# What to do:
Write out, word for word, the part of the listing below that opens with the line containing "seq <= wl_durable s4) as (s4 & E4 & Hd4)." and closes with the line containing "assert (thread_step (Syncing seq) (s4, mkWorld", keeping both of those lines and adding no others.

# Data shown:

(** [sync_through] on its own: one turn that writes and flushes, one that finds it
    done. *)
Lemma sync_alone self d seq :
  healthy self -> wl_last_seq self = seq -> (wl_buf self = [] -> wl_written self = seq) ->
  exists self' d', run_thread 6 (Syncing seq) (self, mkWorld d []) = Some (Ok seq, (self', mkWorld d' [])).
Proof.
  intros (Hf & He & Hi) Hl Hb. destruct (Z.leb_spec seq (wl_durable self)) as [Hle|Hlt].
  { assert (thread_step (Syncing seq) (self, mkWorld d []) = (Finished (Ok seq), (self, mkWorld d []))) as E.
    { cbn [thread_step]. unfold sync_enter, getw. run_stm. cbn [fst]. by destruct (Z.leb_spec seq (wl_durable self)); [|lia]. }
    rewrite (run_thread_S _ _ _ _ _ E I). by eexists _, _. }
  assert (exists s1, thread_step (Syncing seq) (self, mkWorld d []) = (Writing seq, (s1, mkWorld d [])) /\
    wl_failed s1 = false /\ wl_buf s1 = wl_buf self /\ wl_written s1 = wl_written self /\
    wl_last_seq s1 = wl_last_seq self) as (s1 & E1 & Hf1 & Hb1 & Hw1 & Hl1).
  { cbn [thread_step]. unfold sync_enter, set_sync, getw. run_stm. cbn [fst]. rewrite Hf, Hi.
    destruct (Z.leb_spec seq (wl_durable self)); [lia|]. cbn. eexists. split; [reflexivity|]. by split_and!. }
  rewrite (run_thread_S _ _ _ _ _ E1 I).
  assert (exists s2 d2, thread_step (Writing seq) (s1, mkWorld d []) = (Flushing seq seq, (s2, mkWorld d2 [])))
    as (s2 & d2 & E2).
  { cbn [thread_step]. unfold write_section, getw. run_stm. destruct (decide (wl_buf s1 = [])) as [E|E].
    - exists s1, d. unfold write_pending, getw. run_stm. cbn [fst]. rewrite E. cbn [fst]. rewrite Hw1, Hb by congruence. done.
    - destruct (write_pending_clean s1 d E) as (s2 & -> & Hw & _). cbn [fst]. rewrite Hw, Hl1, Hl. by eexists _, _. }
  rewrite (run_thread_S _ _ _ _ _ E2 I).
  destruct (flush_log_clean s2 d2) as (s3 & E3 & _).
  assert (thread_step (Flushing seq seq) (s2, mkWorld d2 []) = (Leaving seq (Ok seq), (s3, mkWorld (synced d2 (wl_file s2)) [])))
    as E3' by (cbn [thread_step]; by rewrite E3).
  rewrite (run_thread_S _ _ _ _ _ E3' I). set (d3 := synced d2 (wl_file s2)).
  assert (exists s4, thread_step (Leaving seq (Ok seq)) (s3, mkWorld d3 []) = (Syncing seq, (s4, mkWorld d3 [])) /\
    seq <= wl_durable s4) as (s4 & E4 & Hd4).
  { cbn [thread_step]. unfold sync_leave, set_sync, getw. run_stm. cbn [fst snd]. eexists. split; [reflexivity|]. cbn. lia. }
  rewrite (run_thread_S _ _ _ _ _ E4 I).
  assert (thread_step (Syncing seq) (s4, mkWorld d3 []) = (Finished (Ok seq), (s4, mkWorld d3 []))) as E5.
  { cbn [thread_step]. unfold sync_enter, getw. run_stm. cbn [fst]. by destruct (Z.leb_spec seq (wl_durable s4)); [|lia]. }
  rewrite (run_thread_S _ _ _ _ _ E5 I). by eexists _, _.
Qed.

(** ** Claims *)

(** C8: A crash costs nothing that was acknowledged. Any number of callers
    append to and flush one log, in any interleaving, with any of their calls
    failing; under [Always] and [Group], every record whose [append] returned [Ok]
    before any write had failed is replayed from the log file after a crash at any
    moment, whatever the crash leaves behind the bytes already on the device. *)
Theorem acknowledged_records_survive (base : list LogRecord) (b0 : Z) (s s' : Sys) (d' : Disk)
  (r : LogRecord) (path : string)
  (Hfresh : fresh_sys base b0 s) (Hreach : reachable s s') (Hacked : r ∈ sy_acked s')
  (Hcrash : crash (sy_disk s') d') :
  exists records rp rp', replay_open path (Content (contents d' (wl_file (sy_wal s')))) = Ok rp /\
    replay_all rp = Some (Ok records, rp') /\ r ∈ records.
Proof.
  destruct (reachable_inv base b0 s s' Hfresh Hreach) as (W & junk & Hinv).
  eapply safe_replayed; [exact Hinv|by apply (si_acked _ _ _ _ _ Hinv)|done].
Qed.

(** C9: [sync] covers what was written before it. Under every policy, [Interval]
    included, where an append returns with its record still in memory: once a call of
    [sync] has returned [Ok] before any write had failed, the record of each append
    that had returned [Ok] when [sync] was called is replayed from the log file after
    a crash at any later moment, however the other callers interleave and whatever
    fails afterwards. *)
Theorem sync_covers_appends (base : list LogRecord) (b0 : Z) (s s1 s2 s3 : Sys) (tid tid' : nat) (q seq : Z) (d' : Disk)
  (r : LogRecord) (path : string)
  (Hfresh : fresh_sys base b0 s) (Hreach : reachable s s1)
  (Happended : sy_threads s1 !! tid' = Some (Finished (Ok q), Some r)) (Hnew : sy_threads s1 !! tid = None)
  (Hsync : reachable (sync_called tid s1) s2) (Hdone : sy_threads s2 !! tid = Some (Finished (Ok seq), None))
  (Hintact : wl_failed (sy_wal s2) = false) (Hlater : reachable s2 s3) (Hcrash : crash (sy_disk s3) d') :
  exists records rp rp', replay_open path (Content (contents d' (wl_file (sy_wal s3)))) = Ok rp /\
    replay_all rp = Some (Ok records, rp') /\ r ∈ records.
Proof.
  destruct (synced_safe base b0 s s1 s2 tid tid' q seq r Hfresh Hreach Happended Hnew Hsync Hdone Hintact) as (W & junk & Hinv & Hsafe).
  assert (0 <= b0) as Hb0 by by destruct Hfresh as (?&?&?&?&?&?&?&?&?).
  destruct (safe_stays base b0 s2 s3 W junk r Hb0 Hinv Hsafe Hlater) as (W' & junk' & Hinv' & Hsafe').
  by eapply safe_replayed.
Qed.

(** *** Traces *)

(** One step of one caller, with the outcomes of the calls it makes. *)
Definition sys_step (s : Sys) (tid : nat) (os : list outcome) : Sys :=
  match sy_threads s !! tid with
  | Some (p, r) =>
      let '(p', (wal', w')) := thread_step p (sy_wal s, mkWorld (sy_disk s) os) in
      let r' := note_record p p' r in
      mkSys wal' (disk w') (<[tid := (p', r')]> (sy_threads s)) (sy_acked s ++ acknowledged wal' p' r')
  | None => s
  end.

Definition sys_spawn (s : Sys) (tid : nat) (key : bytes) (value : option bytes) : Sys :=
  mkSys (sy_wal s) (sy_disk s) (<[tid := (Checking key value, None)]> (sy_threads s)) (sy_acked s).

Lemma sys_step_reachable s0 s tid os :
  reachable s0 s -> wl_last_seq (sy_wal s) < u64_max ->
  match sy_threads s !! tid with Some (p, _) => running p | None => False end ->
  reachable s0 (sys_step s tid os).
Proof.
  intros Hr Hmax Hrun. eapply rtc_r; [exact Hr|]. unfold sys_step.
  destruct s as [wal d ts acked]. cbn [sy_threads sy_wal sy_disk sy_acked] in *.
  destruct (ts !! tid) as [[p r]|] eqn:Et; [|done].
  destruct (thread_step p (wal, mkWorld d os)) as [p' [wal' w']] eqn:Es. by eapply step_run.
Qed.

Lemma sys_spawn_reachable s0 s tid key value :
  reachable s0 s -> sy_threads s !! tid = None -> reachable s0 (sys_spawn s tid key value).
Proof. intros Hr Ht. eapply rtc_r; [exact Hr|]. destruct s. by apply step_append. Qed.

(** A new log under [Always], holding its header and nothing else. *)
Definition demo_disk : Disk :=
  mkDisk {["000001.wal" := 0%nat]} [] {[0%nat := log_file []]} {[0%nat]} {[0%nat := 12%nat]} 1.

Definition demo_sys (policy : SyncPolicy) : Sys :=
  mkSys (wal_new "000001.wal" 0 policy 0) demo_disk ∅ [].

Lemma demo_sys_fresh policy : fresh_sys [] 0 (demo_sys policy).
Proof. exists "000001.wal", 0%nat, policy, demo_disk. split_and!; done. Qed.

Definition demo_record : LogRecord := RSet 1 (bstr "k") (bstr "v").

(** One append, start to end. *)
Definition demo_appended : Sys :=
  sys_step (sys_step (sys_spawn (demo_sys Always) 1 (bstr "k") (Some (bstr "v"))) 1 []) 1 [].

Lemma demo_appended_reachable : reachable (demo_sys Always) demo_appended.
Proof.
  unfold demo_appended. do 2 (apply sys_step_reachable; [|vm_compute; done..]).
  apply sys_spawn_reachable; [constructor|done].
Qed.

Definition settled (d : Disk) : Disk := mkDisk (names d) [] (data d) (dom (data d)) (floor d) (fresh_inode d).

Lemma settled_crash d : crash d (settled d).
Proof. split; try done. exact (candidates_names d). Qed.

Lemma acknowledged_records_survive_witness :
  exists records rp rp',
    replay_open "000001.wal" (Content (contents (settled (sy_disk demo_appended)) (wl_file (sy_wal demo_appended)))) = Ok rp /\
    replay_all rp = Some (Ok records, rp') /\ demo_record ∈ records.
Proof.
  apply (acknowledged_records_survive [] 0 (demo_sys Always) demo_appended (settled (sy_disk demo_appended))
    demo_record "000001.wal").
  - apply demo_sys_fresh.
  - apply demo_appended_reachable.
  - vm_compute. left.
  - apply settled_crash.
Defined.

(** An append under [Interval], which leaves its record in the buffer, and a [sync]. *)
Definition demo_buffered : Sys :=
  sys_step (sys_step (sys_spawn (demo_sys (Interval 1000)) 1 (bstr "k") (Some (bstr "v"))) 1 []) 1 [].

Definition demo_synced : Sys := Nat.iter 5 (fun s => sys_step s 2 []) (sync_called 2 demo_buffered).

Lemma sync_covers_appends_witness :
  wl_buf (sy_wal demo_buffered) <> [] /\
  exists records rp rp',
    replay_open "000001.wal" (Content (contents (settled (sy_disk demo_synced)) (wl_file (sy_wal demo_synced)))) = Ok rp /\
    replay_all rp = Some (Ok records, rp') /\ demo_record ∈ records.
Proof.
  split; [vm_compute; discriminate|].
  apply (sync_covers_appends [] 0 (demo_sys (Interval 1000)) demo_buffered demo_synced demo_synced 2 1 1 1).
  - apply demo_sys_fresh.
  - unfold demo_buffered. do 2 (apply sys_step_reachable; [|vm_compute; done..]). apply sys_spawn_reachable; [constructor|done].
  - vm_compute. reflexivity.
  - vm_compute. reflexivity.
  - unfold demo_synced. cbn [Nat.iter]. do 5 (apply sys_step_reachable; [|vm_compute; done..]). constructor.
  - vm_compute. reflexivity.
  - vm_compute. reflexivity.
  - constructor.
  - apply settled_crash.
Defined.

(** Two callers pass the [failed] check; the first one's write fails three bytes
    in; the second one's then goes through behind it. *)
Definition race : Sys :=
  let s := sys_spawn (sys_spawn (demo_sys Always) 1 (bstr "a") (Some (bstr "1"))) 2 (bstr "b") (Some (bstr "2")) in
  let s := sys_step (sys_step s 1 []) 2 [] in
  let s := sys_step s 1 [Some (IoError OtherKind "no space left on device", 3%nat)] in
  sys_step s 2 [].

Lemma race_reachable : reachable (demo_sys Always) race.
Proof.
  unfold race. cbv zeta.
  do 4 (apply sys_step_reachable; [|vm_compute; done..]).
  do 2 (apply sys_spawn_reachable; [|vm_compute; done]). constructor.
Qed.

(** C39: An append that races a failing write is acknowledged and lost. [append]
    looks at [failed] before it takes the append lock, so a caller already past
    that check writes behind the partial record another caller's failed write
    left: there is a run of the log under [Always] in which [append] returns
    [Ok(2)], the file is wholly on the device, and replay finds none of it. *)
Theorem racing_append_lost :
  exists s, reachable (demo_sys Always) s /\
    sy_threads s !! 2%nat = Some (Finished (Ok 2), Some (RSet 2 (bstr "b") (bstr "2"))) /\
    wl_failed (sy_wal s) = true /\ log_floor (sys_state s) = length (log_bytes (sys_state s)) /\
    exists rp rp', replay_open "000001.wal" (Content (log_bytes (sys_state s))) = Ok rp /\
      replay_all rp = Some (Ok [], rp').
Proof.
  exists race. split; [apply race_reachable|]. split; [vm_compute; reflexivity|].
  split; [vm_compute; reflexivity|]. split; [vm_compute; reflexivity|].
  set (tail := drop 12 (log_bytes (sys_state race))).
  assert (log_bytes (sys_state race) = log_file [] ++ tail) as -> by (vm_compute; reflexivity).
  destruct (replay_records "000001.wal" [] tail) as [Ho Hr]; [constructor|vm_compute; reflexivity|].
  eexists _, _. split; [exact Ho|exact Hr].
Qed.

# Solution for this task:
    seq <= wl_durable s4) as (s4 & E4 & Hd4).
  { cbn [thread_step]. unfold sync_leave, set_sync, getw. run_stm. cbn [fst snd]. eexists. split; [reflexivity|]. cbn. lia. }
  rewrite (run_thread_S _ _ _ _ _ E4 I).
  assert (thread_step (Syncing seq) (s4, mkWorld d3 []) = (Finished (Ok seq), (s4, mkWorld d3 []))) as E5.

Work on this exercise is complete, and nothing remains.